Held on the same weekend as the Roman numeraled Super Bowl (XXL this year, or something like that), this is a now seventeen year old (XVII) event, started in 1990 by Brad Smith, a youth pastor at Spring Valley Presbyterian Church in Columbia, South Carolina.

All it was can be summed up in the prayer we still use: “Lord, even as we enjoy the Super Bowl game, let us be mindful of those who don’t even have a bowl of soup to eat.” The youth at Spring Valley challenged the congregation to buy canned goods for the food pantry when they bought their munchies for the game, and also took donations of cash for the food pantry on the collection Sunday.

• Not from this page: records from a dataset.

(** * redsm5: corpus statistics over annotated posts

    A shallow embedding of [src/analysis/statistics.py] and proofs about
    its three stages: the post loader ([load_full_posts]), the annotation
    aggregator ([load_annotations]) and the reporter ([print_statistics],
    [print_symptom_distribution]), composed by [main].

    Conventions of the embedding:
    - a Python [str] is a [string]; each character stands for one code
      point below 256;
    - a Python [int] is a [Z];
    - a Python [float] is the rational it denotes (a [Q] in lowest terms).
      Only finite, non-negative floats arise here, and every quotient of
      two container sizes lies in the normal range of binary64, so
      overflow and subnormal numbers are left out;
    - a [dict] is an association list in insertion order with unique keys;
    - a [set] of strings is a [gset string]; its iteration order is the
      order of [elements], about which the proofs assume nothing beyond
      "every member once";
    - the CSV parser is outside the model: a file is the list of its rows. *)

From Stdlib Require Import ZArith QArith Lia Ascii.
From stdpp Require Import gmap strings list pretty sorting.

Local Open Scope Z_scope.
Set Warnings "-clear-no-such-hyp".

(** ** Python numbers *)

Module PyNum.

(** Nearest integer to [n / d] for [d > 0], ties to the even neighbour. *)
Definition round_half_even (n d : Z) : Z :=
  let q := n / d in
  let r := n mod d in
  if 2 * r <? d then q
  else if d <? 2 * r then q + 1
  else if Z.even q then q else q + 1.

(** [m * 2 ^ e] as a rational in lowest terms. *)
Definition scale2 (m e : Z) : Q :=
  if 0 <=? e then inject_Z (m * 2 ^ e) else Qred (Qmake m (Z.to_pos (2 ^ (- e)))).

(** [floor (log2 (n / d))] for [n > 0] and [d > 0]. *)
Definition ilog2_ratio (n d : Z) : Z :=
  let e0 := Z.log2 n - Z.log2 d in
  if d * 2 ^ Z.max 0 e0 <=? n * 2 ^ Z.max 0 (- e0) then e0 else e0 - 1.
(** * DTensor Send/Recv lowering (tensorflow/dtensor/mlir/dtensor_send_recv.cc)

    A shallow embedding of the lowering of [DTensorSend] / [DTensorRecv] into
    host and XLA transfer ops, and the properties of the design document
    checked against it.

    The MLIR module is an arena: every operation carries an identity (the
    pointer in C++), the block it lives in, its operands and its result types.
    The operations of the module are kept in program order, the order in which
    [walk] visits them.  A function of the source that returns
    [StatusOr<T>] and mutates the module is a state transformer with three
    outcomes: a value, a [Status], or a crash (a failed [assert], a null
    dereference, an index out of range).  Where C++ leaves the order in which
    the arguments of a call are evaluated to the compiler and the arguments
    create operations, the order is a parameter of the function, and every
    statement holds for each order. *)

From Stdlib Require Import ZArith List String Ascii Bool Arith Lia Permutation.
From Stdlib Require Import DecimalString DecimalNat.
Import ListNotations.

Local Open Scope list_scope.

(* ------------------------------------------------------------------ *)
(** ** Status and outcomes *)

Inductive Code : Type :=
| INVALID_ARGUMENT
| INTERNAL
| UNKNOWN.

Record Status : Type := mkStatus { code : Code; message : string }.

(** [errors::InvalidArgument(msg)] *)
Definition InvalidArgument (msg : string) : Status :=
  {| code := INVALID_ARGUMENT; message := msg |}.

(** [StatusOr<T>] as a plain value (no state). *)
Inductive StatusOr (A : Type) : Type :=
| OkValue (a : A)
| NotOk (s : Status).
Arguments OkValue {A} a.
Arguments NotOk {A} s.

(* ------------------------------------------------------------------ *)
(** ** Types, values, meshes, layouts *)

Definition OpId := nat.
Definition Loc := string.

Inductive ElementType : Type :=
| IntegerType (width : nat)
| FloatType (width : nat)
| StringType.

Definition isInteger (w : nat) (t : ElementType) : bool :=
  match t with
  | IntegerType w' => Nat.eqb w' w
  | _ => false
  end.

(** [mlir::RankedTensorType]: a shape and an element type. *)
Record TensorType : Type := RankedTensorType
  { getShape : list Z; getElementType : ElementType }.

(** An SSA value: the [i]-th result of an operation, or the [i]-th argument
    of the entry block of a function. *)
Inductive Value : Type :=
| OpResult (owner : OpId) (i : nat)
| BlockArgument (owner : OpId) (i : nat).

Definition Value_eqb (v w : Value) : bool :=
  match v, w with
  | OpResult a i, OpResult b j => Nat.eqb a b && Nat.eqb i j
  | BlockArgument a i, BlockArgument b j => Nat.eqb a b && Nat.eqb i j
  | _, _ => false
  end.

(** [Value::getDefiningOp]: null for a block argument. *)
Definition getDefiningOp (v : Value) : option OpId :=
  match v with
  | OpResult o _ => Some o
  | BlockArgument _ _ => None
  end.

Record Mesh : Type := mkMesh
  { num_devices : Z;
    local_device_ids : list Z;
    local_devices : list string;
    device_type : string }.

Definition is_cpu_mesh (m : Mesh) : bool := String.eqb (device_type m) "CPU".
Definition is_tpu_mesh (m : Mesh) : bool := String.eqb (device_type m) "TPU".

Record Layout : Type := mkLayout
  { mesh : Mesh;
    ToString : string }.

(* ------------------------------------------------------------------ *)
(** ** Operations *)

Inductive OpKind : Type :=
| DTensorSend (key : string) (target_layout : Layout)
| DTensorRecv (key : string) (layout : Layout)
| _HostSendOp (tensor_name send_device : string) (send_device_incarnation : Z)
              (recv_device : string) (client_terminated : bool)
| _HostRecvOp (tensor_name send_device : string) (send_device_incarnation : Z)
              (recv_device : string)
| _XlaSendFromHostV2Op (key : string)
| XlaSendToHostOp (key : string)
| _XlaRecvAtHostV2Op (key : string)
| XlaRecvFromHostOp (shape : list Z) (key : string)
| _TPUCompileMlirPlaceholderProgramKeyOp
| ConstOp (value : list Z)
| SliceOp
| ReshapeOp
| CastOp
| CaseOp (branches : list string) (is_stateless : bool)
| ReturnOp
| OtherOp (name : string).

(** The block an operation lives in: the body of a [tf_device.cluster], the
    entry block of a function outside every cluster, or the module body. *)
Inductive Block : Type :=
| InCluster (c : OpId)
| InFunc (f : OpId)
| InModule.

Definition Block_eqb (a b : Block) : bool :=
  match a, b with
  | InCluster c, InCluster d => Nat.eqb c d
  | InFunc f, InFunc g => Nat.eqb f g
  | InModule, InModule => true
  | _, _ => false
  end.

Record Op : Type := mkOp
  { op_id : OpId;
    op_loc : Loc;
    op_kind : OpKind;
    op_operands : list Value;
    op_types : list TensorType;
    op_attrs : list (string * string);
    op_block : Block }.

(** [tf_device.cluster].  [cl_mesh] is what [ExtractDeviceMeshFromOp] reads
    from the cluster's mesh attribute. *)
Record ClusterOp : Type := mkCluster
  { cl_id : OpId;
    cl_loc : Loc;
    cl_mesh : StatusOr (option Mesh);
    cl_func : option OpId }.

Inductive Visibility : Type := Public | Private.

Record FuncOp : Type := mkFunc
  { fn_id : OpId;
    fn_loc : Loc;
    sym_name : string;
    sym_visibility : Visibility;
    fn_arg_types : list TensorType;
    fn_arg_attrs : list (list (string * string));
    fn_result_types : list TensorType }.

Record ModuleOp : Type := mkModule
  { mod_ops : list Op;
    mod_clusters : list ClusterOp;
    mod_funcs : list FuncOp;
    next_id : OpId }.

(* ------------------------------------------------------------------ *)
(** ** The lowering monad *)

Inductive Outcome (A : Type) : Type :=
| Done (a : A) (m : ModuleOp)
| Fails (s : Status) (m : ModuleOp)
| Crashes.
Arguments Done {A} a m.
Arguments Fails {A} s m.
Arguments Crashes {A}.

The next year they invited other Presbyterian churches to join them, and got a few dozen. Some churches had team-based challenges and piles in the narthex, and others just stood at the church door with pots in their hands to collect.

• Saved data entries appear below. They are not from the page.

(* ===== verification/Identifier.v ===== *)
(** * Identifiers ([src/core/model/identifier.rs])

    32-byte node identifiers, compared byte by byte from the most significant one.
    The theorems relate the comparison loop to the order of the big-endian values
    and the conversions to each other. *)
From S2P Require Import Prelude Bytes.

Record Identifier : Type := MkIdentifier { id_array : Array32 }.

#[global] Instance identifier_eq_dec : EqDecision Identifier.
Proof. solve_decision. Defined.
#[global] Instance identifier_countable : Countable Identifier :=
  inj_countable' id_array MkIdentifier (λ '(MkIdentifier _), eq_refl).

Definition ZERO : Identifier := MkIdentifier (array32_repeat x00).
Definition MAX : Identifier := MkIdentifier (array32_repeat xff).

Inductive ComparisonResult : Type := CompareGreater | CompareEqual | CompareLess.

#[global] Instance comparison_result_eq_dec : EqDecision ComparisonResult.
Proof. solve_decision. Defined.

Record ComparisonContext : Type := MkComparisonContext {
  cc_result : ComparisonResult;
  cc_left : Identifier;
  cc_right : Identifier;
  cc_diff_index : nat
}.

(** [self.0[i]], for [i] below the array length. *)
Definition byte_at (a : Array32) (i : nat) : u8 := nth i (arr a) x00.

(** The loop of [compare], over the indices still to visit. *)
Fixpoint compare_loop (self other : Identifier) (idx : list nat) : ComparisonContext :=
  match idx with
  | [] => MkComparisonContext CompareEqual self other IDENTIFIER_SIZE_BYTES
  | i :: idx' =>
      match Z.compare (u8_val (byte_at (id_array self) i))
                      (u8_val (byte_at (id_array other) i)) with
      | Lt => MkComparisonContext CompareLess self other i
      | Gt => MkComparisonContext CompareGreater self other i
      | Eq => compare_loop self other idx'
      end
  end.

Definition compare (self other : Identifier) : ComparisonContext :=
  compare_loop self other (seq 0 IDENTIFIER_SIZE_BYTES).

(** [Ord::cmp] and [PartialOrd::partial_cmp]. *)
Definition cmp (self other : Identifier) : comparison :=
  match cc_result (compare self other) with
  | CompareLess => Lt
  | CompareEqual => Eq
  | CompareGreater => Gt
  end.
Definition partial_cmp (self other : Identifier) : option comparison := Some (cmp self other).

(** The operators [<], [>], [<=] and [>=], which [PartialOrd] derives from
    [partial_cmp]. *)
Definition id_ltb (a b : Identifier) : bool :=
  match partial_cmp a b with Some Lt => true | _ => false end.
Definition id_gtb (a b : Identifier) : bool :=
  match partial_cmp a b with Some Gt => true | _ => false end.
Definition id_leb (a b : Identifier) : bool :=
  match partial_cmp a b with Some (Lt | Eq) => true | _ => false end.
Definition id_geb (a b : Identifier) : bool :=
  match partial_cmp a b with Some (Gt | Eq) => true | _ => false end.

Definition from_bytes (bytes : list u8) : result Identifier :=
  match le_gt_dec (length bytes) IDENTIFIER_SIZE_BYTES with
  | right _ =>
      Err (Anyhow "identifier size is too large, expected {} bytes, got {} bytes"
             [ArgUsize IDENTIFIER_SIZE_BYTES; ArgUsize (length bytes)])
  | left H => Ok (MkIdentifier (MkArray32 (left_pad bytes) (left_pad_ok bytes H)))
  end.

Definition to_bytes (self : Identifier) : list u8 := arr (id_array self).
Definition as_bytes (self : Identifier) : list u8 := arr (id_array self).

Section hex.
Context `{Hex}.

Definition from_string (s : string) : result Identifier :=
  match hex_decode s with
  | Err e => Err e
  | Ok decoded => from_bytes decoded
  end.

Definition to_string (self : Identifier) : string := hex_encode (arr (id_array self)).

(** [a[0..=i]]. *)
Definition prefix_incl (a : Array32) (i : nat) : list u8 := take (S i) (arr a).

Definition comparison_to_string (c : ComparisonContext) : string :=
  let shown op :=
    hex_encode (prefix_incl (id_array (cc_left c)) (cc_diff_index c)) +:+ op +:+
    hex_encode (prefix_incl (id_array (cc_right c)) (cc_diff_index c)) +:+
    " (at byte " +:+ pretty.pretty (cc_diff_index c) +:+ ")" in
  match cc_result c with
  | CompareGreater => shown " > "
  | CompareEqual => to_string (cc_left c) +:+ " == " +:+ to_string (cc_right c)
  | CompareLess => shown " < "
  end.
End hex.

(** ** Values *)

(** The 256-bit unsigned integer an identifier spells, big endian. *)
Definition id_val (i : Identifier) : Z := be_value (arr (id_array i)).

Lemma id_val_inj i j : id_val i = id_val j → i = j.
Proof.
  destruct i as [a], j as [b]; rw /id_val /=. intros E.
  f_equal. apply array32_eq, be_value_inj; [by rw !arr_length|done].
Qed.

Lemma id_val_neq i j : i ≠ j ↔ id_val i ≠ id_val j.
Proof. split; [|by intros ? ->]. intros Hne E. by apply Hne, id_val_inj. Qed.

Lemma id_val_range i : (0 ≤ id_val i < 2 ^ 256)%Z.
Proof.
  pose proof (be_value_bounds (arr (id_array i))) as Hb. rw arr_length in Hb.
  exact Hb.
Qed.

(** What is left of the loop at index [i] compares what is left of the arrays. *)
Lemma compare_loop_lex self other i n :
  i + n = IDENTIFIER_SIZE_BYTES →
  let c := compare_loop self other (seq i n) in
  let l := drop i (arr (id_array self)) in
  let k := drop i (arr (id_array other)) in
  cc_left c = self ∧ cc_right c = other
  ∧ cc_diff_index c = i + lcp l k
  ∧ cc_result c = match lex_compare l k with
                  | Lt => CompareLess | Eq => CompareEqual | Gt => CompareGreater
                  end.
Proof.
  revert i; induction n as [|n IH]; intros i Hin; cbn zeta.
  - rw !drop_ge; [rw ?arr_length; lia..|]. simpl. split_and!; [done..|lia|done].
  - assert (Hd : ∀ a, drop i (arr a) = byte_at a i :: drop (S i) (arr a)).
    { intros a. destruct (lookup_lt_is_Some_2 (arr a) i) as [b Hb]; [rw arr_length; lia|].
      by rw (drop_S _ b _ Hb) /byte_at nth_lookup Hb. }
    specialize (IH (S i) ltac:(lia)) as (IHl & IHr & IHd & IHc).
    rw !Hd. cbn [seq compare_loop lex_compare lcp].
    destruct (Z.compare_spec (u8_val (byte_at (id_array self) i))
                (u8_val (byte_at (id_array other) i))) as [E|Hlt|Hgt].
    + rw decide_True; [by apply u8_val_inj|]. split_and!; [done..|lia|done].
    + rw decide_False; [intros E; rw E in Hlt; lia|]. simpl. split_and!; [done..|lia|done].
    + rw decide_False; [intros E; rw E in Hgt; lia|]. simpl. split_and!; [done..|lia|done].
Qed.

Lemma compare_spec self other :
  cc_left (compare self other) = self
  ∧ cc_right (compare self other) = other
  ∧ cc_diff_index (compare self other) = lcp (arr (id_array self)) (arr (id_array other))
  ∧ cc_result (compare self other) =
      match Z.compare (id_val self) (id_val other) with
      | Lt => CompareLess | Eq => CompareEqual | Gt => CompareGreater
      end.
Proof.
  pose proof (compare_loop_lex self other 0 IDENTIFIER_SIZE_BYTES eq_refl) as H.
  cbn zeta in H. rw !drop_0 lex_compare_value in H; [by rw !arr_length|]. exact H.
Qed.

Lemma cmp_val a b : cmp a b = Z.compare (id_val a) (id_val b).
Proof.
  rw /cmp. destruct (compare_spec a b) as (_ & _ & _ & ->). by destruct (Z.compare _ _).
Qed.

Lemma id_ltb_val a b : id_ltb a b = (id_val a <? id_val b)%Z.
Proof. rw /id_ltb /partial_cmp cmp_val /Z.ltb. by destruct (Z.compare _ _). Qed.
Lemma id_gtb_val a b : id_gtb a b = (id_val b <? id_val a)%Z.
Proof.
  rw /id_gtb /partial_cmp cmp_val /Z.ltb (Z.compare_antisym (id_val a) (id_val b)).
  by destruct (Z.compare _ _).
Qed.
Lemma id_leb_val a b : id_leb a b = (id_val a <=? id_val b)%Z.
Proof. rw /id_leb /partial_cmp cmp_val /Z.leb. by destruct (Z.compare _ _). Qed.
Lemma id_geb_val a b : id_geb a b = (id_val b <=? id_val a)%Z.
Proof.
  rw /id_geb /partial_cmp cmp_val /Z.leb (Z.compare_antisym (id_val a) (id_val b)).
  by destruct (Z.compare _ _).
Qed.

(** Boolean tests on identifiers become inequalities between values. *)
(** [id_order] turns every boolean comparison of identifiers in sight into a fact
    about their values. *)
Ltac id_order :=
  repeat match goal with
  | H : context [id_ltb _ _] |- _ => rw id_ltb_val in H
  | H : context [id_gtb _ _] |- _ => rw id_gtb_val in H
  | H : context [id_leb _ _] |- _ => rw id_leb_val in H
  | H : context [id_geb _ _] |- _ => rw id_geb_val in H
  | |- context [id_ltb _ _] => rw id_ltb_val
  | |- context [id_gtb _ _] => rw id_gtb_val
  | |- context [id_leb _ _] => rw id_leb_val
  | |- context [id_geb _ _] => rw id_geb_val
  end;
  repeat match goal with
  | H : (_ <? _)%Z = true |- _ => apply Z.ltb_lt in H
  | H : (_ <? _)%Z = false |- _ => apply Z.ltb_ge in H
  | H : (_ <=? _)%Z = true |- _ => apply Z.leb_le in H
  | H : (_ <=? _)%Z = false |- _ => apply Z.leb_gt in H
  | |- (_ <? _)%Z = true => apply Z.ltb_lt
  | |- (_ <? _)%Z = false => apply Z.ltb_ge
  | |- (_ <=? _)%Z = true => apply Z.leb_le
  | |- (_ <=? _)%Z = false => apply Z.leb_gt
  end.

Lemma be_value_replicate0 n l : be_value (replicate n x00 ++ l) = be_value l.
Proof. induction n as [|n IH]; [done|]. cbn [replicate app be_value]. by rw IH. Qed.

Lemma from_bytes_val l i :
  from_bytes l = Ok i → length l ≤ IDENTIFIER_SIZE_BYTES ∧ id_val i = be_value l.
Proof.
  rw /from_bytes. destruct (le_gt_dec _ _) as [H|H]; [|done]. intros [= <-].
  split; [done|]. rw /id_val /= /left_pad. apply be_value_replicate0.
Qed.

(** C24: [compare] orders identifiers as the 256-bit big-endian integers they
    spell, keeps both operands, and reports as [diff_index] the length of the
    longest common prefix of the two byte arrays, which is 32 exactly when the
    identifiers are equal. *)
Theorem compare_is_numeric_order self other :
  let c := compare self other in
  (cc_result c = CompareLess ↔ (id_val self < id_val other)%Z)
  ∧ (cc_result c = CompareEqual ↔ self = other)
  ∧ (cc_result c = CompareGreater ↔ (id_val self > id_val other)%Z)
  ∧ cc_left c = self ∧ cc_right c = other
  ∧ cc_diff_index c = lcp (arr (id_array self)) (arr (id_array other))
  ∧ (cc_diff_index c = IDENTIFIER_SIZE_BYTES ↔ self = other).
Proof.
  cbn zeta. destruct (compare_spec self other) as (-> & -> & -> & ->).
  split_and!; [| | |done|done|done|].
  1-3: destruct (Z.compare_spec (id_val self) (id_val other)) as [E|Hlt|Hgt];
    [apply id_val_inj in E as ->|assert (self ≠ other) by (intros ->; lia)..];
    (split; [try done|]); intros; subst; try lia; done.
  split; intros E.
  - destruct self as [a], other as [b]; simpl in *. f_equal. apply array32_eq.
    assert (Hle : IDENTIFIER_SIZE_BYTES ≤ lcp (arr a) (arr b)) by lia.
    apply lcp_take in Hle; [|by rw arr_length..].
    by rw !firstn_all2 in Hle; [rw arr_length..|].
  - subst. by rw lcp_diag arr_length.
Qed.

(** C25: [cmp] is a total order: antisymmetric, transitive, and equal only on equal
    identifiers, so sorting and [min]/[max] selections by identifier are
    well-defined. *)
Theorem cmp_total_order a b c :
  cmp b a = CompOpp (cmp a b)
  ∧ (cmp a b = Eq ↔ a = b)
  ∧ (id_ltb a b = true → id_ltb b c = true → id_ltb a c = true)
  ∧ (id_leb a b = negb (id_gtb a b)) ∧ (id_geb a b = negb (id_ltb a b)).
Proof.
  split_and!.
  - rw !cmp_val. apply Z.compare_antisym.
  - rw cmp_val Z.compare_eq_iff. split; [apply id_val_inj|by intros ->].
  - intros; id_order; lia.
  - rw id_leb_val id_gtb_val. apply Z.leb_antisym.
  - rw id_geb_val id_ltb_val. apply Z.leb_antisym.
Qed.

(** C30: [from_bytes] accepts exactly the slices of at most 32 bytes; it then pads
    with zero bytes on the left, so the identifier spells the same integer and
    [to_bytes] gives back the slice after the padding. Longer slices are
    reported with both sizes. *)
Theorem from_bytes_spec bytes :
  match from_bytes bytes with
  | Ok i => length bytes ≤ 32
      ∧ to_bytes i = replicate (32 - length bytes) x00 ++ bytes
      ∧ id_val i = be_value bytes
  | Err e => 32 < length bytes
      ∧ e = Anyhow "identifier size is too large, expected {} bytes, got {} bytes"
              [ArgUsize 32; ArgUsize (length bytes)]
  end.
Proof.
  destruct (from_bytes bytes) as [i|e] eqn:E.
  - pose proof (from_bytes_val _ _ E) as [Hl Hv]. split_and!; [done| |done].
    rw /from_bytes in E. by destruct (le_gt_dec _ _); simplify_eq.
  - rw /from_bytes in E. destruct (le_gt_dec _ _) as [|Hgt]; simplify_eq.
    rw /IDENTIFIER_SIZE_BYTES in Hgt. split; [lia|done].
Qed.

Lemma identifier_from_to_bytes i : from_bytes (to_bytes i) = Ok i.
Proof.
  pose proof (arr_length (id_array i)) as Hlen.
  rw /from_bytes /to_bytes. destruct (le_gt_dec _ _) as [H|H]; [|lia].
  f_equal. destruct i as [a]. f_equal. apply array32_eq.
  by rw /= /left_pad arr_length.
Qed.

(** C31: printing an identifier as hexadecimal and parsing the text back gives the
    same identifier, and so does [to_bytes] followed by [from_bytes]. *)
Theorem identifier_roundtrip `{!Hex, !HexLaws} i :
  from_string (to_string i) = Ok i ∧ from_bytes (to_bytes i) = Ok i.
Proof.
  split; [|apply identifier_from_to_bytes].
  rw /from_string /to_string hex_decode_encode. apply identifier_from_to_bytes.
Qed.

Lemma identifier_roundtrip_witness :
  @from_string HexCodec.codec (@to_string HexCodec.codec MAX) = Ok MAX
  ∧ from_bytes (to_bytes MAX) = Ok MAX.
Proof. apply (@identifier_roundtrip HexCodec.codec HexCodec.codec_laws MAX). Defined.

A couple years later, they went multi-state, and then Brad became Rev. Dr. Smith, and now . . . well, now the Souper Bowl of Caring is 14,000 youth organizations, generating over $8 million last year for food pantries, at a time which just happens to be a real challenge for them, after the rush of Christmas and before the advent of warmer weather.

Personally, I suspect the actual total, with in-kind amounts gathered can by can by youth groups in this innovative and very productive fashion, is waaaay more than the $41 million of documented cash contributions. And it really doesn’t matter.

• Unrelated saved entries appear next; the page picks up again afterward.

Definition update_entry (identity : Identity) (level : LookupTableLevel)
    (direction : Direction) : M Inner () :=
  if (LOOKUP_TABLE_LEVELS <=? level)%nat then fail (out_of_range level)
  else write level direction (Some identity).

Definition remove_entry (level : LookupTableLevel) (direction : Direction) : M Inner () :=
  if (LOOKUP_TABLE_LEVELS <=? level)%nat then fail (out_of_range level)
  else current_entry ← read level direction;
       write level direction None.

Definition get_entry (level : LookupTableLevel) (direction : Direction)
    : M Inner (option Identity) :=
  if (LOOKUP_TABLE_LEVELS <=? level)%nat then fail (out_of_range level)
  else read level direction.

Definition try_relink (level : LookupTableLevel) (direction : Direction) (claimant : Identity)
    : M Inner RelinkOutcome :=
  if (LOOKUP_TABLE_LEVELS <=? level)%nat then fail (out_of_range level)
  else
    existing ← read level direction;
    let relink := _ ← write level direction (Some claimant); mret (Relinked existing) in
    match existing, direction with
    | Some e, _ =>
        if decide (e = claimant) then mret AlreadyConsistent
        else match direction with
             | Right => if id_ltb (id e) (id claimant) then mret (RelinkForward e) else relink
             | Left => if id_gtb (id e) (id claimant) then mret (RelinkForward e) else relink
             end
    | None, _ => relink
    end.

Definition try_link (level : LookupTableLevel) (direction : Direction) (candidate : Identity)
    : M Inner LinkOutcome :=
  o ← try_relink level direction candidate;
  match o with
  | RelinkForward existing => mret (LinkForward existing)
  | AlreadyConsistent | Relinked _ => mret LinkedDirectly
  end.

(** [iter().enumerate()] and the pushes of the loop. *)
Fixpoint neighbors_loop (entries : list (option Identity)) (level : nat)
    (neighbors : list (nat * Identity)) : list (nat * Identity) :=
  match entries with
  | [] => neighbors
  | Some identity :: rest => neighbors_loop rest (S level) (neighbors ++ [(level, identity)])
  | None :: rest => neighbors_loop rest (S level) neighbors
  end.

The point is to make some of our purchasing decisions accompanied with a conscious choice to help the hungry while stuffing our overloaded gullets on Super Bowl Sunday, baptizing the pagan rites of championship football into the waters of compassion and caritas.

To read more about Souper Bowl of Caring, go to: www.souperbowl.org. Their story is a marvelous one, including Rev. Dr. Smith going from another youth pastor with a crazy idea to executive director of a national foundation to help manage the wild beast he’s helped create.

Many Licking County congregations already have youth doing some kind of special food pantry promotion on Souper Bowl, I mean, Super Bowl Sunday, and whether there’s a formal relationship with the wider organization or not, what a great day to make a little extra effort to feed those in need?

The Licking County Food Pantry Network does great work, and any canned goods or cash contribution we add to the effort will be well used; your local food pantry probably has a productive relationship with them already. Pick up a can or two of soup, some beans and veggies, and some canned meat or peanut butter, and take it to church on Feb. 3.

Even if you don’t have a “Souper Bowl” program going on, it’s a forward pass for a first down to defeat hunger. And we all win in that game.

Jeff Gill is a writer, storyteller, and supply preacher around central Ohio; yes, he stayed up last Monday night and isn’t sure why he did. Share your puzzles of life an faith with him at knapsack77@gmail.com.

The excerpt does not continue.